# [RECORDS SHOWN]
==============================
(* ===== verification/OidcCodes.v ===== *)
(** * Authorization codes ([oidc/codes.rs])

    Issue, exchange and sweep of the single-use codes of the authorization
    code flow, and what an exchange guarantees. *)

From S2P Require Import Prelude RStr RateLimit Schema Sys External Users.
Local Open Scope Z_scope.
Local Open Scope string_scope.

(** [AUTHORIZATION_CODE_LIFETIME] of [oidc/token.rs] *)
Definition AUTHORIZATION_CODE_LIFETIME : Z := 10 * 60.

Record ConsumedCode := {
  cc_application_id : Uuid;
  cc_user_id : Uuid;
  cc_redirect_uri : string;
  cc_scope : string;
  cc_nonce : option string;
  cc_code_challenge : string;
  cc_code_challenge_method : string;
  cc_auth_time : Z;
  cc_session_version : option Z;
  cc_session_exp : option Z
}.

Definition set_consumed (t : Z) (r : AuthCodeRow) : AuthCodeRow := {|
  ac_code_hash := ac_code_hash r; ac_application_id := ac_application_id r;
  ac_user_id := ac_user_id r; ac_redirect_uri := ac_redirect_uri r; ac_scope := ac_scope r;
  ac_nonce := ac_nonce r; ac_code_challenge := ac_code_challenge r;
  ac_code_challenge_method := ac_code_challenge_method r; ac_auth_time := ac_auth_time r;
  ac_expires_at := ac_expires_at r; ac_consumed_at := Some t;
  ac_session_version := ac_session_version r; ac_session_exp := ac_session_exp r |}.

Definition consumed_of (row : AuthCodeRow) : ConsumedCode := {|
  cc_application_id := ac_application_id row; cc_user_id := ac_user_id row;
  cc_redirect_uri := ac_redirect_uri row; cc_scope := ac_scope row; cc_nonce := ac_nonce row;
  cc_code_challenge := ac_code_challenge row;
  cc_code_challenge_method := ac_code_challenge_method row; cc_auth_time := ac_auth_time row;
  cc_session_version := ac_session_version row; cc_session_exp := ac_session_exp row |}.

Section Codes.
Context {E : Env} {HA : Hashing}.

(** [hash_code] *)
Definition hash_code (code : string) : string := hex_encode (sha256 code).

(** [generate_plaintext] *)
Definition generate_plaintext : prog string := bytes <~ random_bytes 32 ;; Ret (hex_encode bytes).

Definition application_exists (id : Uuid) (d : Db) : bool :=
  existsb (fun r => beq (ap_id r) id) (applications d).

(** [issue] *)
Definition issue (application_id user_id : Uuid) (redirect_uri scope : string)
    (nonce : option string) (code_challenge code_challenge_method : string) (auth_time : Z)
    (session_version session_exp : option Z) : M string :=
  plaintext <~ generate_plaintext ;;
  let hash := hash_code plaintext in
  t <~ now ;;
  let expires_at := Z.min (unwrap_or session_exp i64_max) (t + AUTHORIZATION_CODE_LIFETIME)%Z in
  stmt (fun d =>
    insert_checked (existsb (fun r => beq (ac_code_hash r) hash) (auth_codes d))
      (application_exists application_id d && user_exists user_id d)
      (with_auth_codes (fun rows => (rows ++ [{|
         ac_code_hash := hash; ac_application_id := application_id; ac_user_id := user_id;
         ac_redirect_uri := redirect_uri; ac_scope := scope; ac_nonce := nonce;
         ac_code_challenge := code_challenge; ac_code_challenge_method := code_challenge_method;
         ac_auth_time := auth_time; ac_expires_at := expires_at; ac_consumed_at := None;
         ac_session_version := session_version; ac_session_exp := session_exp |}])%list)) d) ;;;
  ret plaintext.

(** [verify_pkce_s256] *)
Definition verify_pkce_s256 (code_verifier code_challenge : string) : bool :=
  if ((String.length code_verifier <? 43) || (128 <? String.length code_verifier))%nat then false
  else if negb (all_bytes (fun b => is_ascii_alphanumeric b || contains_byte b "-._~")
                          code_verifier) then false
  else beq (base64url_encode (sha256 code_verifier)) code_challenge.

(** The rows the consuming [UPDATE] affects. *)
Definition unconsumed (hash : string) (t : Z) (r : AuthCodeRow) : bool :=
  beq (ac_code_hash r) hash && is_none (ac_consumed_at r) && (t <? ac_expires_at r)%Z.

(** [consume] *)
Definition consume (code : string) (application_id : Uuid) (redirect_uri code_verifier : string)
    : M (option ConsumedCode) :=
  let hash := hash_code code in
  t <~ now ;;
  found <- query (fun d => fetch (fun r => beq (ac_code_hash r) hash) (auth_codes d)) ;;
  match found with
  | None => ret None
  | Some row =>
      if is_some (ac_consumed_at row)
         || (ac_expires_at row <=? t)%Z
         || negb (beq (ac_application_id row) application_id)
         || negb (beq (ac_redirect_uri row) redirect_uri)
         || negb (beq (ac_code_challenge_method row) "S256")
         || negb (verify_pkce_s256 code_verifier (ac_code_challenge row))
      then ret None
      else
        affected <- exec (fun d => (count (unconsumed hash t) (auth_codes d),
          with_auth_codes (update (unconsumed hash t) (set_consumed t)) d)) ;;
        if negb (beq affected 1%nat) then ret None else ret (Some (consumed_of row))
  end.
==============================
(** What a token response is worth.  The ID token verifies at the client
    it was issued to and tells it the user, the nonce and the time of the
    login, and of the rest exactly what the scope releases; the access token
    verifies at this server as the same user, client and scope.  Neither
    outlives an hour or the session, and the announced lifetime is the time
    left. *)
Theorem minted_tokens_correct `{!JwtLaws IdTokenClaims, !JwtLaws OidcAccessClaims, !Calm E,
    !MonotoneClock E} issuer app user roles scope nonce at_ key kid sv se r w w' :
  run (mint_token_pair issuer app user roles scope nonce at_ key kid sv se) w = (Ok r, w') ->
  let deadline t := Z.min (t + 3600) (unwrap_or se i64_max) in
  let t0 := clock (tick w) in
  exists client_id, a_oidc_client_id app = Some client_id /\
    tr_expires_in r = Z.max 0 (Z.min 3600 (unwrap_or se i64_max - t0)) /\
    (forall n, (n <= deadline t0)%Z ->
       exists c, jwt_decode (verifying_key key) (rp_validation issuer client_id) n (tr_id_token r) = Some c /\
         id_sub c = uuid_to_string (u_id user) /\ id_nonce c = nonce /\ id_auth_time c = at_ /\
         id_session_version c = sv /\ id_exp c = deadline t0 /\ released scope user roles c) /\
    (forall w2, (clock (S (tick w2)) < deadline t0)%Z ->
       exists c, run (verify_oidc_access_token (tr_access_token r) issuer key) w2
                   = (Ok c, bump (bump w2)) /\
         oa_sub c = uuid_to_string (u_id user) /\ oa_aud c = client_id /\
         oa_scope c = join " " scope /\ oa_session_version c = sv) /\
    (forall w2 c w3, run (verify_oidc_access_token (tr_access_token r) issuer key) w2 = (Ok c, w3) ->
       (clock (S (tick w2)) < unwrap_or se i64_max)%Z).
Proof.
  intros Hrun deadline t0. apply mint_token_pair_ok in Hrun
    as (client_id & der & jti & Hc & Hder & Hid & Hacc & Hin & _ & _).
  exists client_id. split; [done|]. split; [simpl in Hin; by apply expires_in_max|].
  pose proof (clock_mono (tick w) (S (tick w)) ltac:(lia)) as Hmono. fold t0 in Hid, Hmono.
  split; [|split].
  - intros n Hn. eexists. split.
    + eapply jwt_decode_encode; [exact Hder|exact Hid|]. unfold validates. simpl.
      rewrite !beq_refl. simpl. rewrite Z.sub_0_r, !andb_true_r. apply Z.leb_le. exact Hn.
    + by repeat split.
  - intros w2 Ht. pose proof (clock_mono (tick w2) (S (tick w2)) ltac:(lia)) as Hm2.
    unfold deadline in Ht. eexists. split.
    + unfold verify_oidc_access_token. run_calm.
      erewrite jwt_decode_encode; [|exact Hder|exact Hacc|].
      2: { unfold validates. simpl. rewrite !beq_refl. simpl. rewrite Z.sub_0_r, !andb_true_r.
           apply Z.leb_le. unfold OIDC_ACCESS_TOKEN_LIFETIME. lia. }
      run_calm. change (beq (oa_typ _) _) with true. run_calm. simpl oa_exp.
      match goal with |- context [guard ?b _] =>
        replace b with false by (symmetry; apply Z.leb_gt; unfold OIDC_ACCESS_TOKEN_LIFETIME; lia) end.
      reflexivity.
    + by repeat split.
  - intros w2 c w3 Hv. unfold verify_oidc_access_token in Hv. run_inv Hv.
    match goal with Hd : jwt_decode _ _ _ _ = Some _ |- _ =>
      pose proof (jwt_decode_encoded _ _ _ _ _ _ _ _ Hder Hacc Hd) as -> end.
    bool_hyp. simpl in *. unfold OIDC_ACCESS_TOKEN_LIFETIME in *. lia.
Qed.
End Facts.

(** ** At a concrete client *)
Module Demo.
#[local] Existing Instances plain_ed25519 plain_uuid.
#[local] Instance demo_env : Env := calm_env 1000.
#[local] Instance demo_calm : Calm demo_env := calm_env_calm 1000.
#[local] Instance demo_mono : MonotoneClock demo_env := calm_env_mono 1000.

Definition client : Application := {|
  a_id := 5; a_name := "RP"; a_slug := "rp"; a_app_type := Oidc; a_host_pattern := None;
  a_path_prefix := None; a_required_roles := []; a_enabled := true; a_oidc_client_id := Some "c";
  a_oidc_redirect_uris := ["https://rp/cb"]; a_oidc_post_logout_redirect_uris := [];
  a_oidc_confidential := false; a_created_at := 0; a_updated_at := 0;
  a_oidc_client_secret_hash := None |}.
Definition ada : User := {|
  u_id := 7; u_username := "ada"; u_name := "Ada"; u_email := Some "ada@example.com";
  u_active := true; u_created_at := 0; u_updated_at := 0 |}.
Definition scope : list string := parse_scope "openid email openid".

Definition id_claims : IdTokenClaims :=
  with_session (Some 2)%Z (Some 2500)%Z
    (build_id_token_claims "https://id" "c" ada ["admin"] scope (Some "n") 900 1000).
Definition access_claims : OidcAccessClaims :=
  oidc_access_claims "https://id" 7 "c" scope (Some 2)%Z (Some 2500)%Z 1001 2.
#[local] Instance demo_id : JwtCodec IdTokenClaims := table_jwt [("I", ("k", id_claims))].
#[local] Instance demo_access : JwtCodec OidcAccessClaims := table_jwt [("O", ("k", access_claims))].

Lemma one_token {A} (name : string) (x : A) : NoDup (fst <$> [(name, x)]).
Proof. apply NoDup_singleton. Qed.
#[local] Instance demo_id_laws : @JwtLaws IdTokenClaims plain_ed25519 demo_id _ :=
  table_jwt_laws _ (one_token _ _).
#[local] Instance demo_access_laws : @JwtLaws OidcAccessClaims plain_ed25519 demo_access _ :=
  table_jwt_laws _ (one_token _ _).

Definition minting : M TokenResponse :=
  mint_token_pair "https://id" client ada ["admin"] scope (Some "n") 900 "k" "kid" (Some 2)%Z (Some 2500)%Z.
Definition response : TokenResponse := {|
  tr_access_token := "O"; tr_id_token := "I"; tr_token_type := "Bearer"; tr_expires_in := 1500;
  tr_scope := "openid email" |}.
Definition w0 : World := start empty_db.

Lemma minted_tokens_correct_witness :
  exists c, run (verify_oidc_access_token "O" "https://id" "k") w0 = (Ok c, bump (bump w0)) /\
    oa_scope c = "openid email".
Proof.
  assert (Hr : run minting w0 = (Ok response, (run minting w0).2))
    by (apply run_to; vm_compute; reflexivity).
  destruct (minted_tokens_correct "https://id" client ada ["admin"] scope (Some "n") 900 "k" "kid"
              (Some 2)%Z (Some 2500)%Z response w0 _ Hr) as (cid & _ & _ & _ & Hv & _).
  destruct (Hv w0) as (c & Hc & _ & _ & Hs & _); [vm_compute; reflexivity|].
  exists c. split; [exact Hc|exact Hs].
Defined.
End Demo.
==============================
# [PROMPT]
Write down every line of the data above that includes the string "simpl".

# [TASK RESULT]
  exists client_id. split; [done|]. split; [simpl in Hin; by apply expires_in_max|].
    + eapply jwt_decode_encode; [exact Hder|exact Hid|]. unfold validates. simpl.
      rewrite !beq_refl. simpl. rewrite Z.sub_0_r, !andb_true_r. apply Z.leb_le. exact Hn.
      2: { unfold validates. simpl. rewrite !beq_refl. simpl. rewrite Z.sub_0_r, !andb_true_r.
      run_calm. change (beq (oa_typ _) _) with true. run_calm. simpl oa_exp.
    bool_hyp. simpl in *. unfold OIDC_ACCESS_TOKEN_LIFETIME in *. lia.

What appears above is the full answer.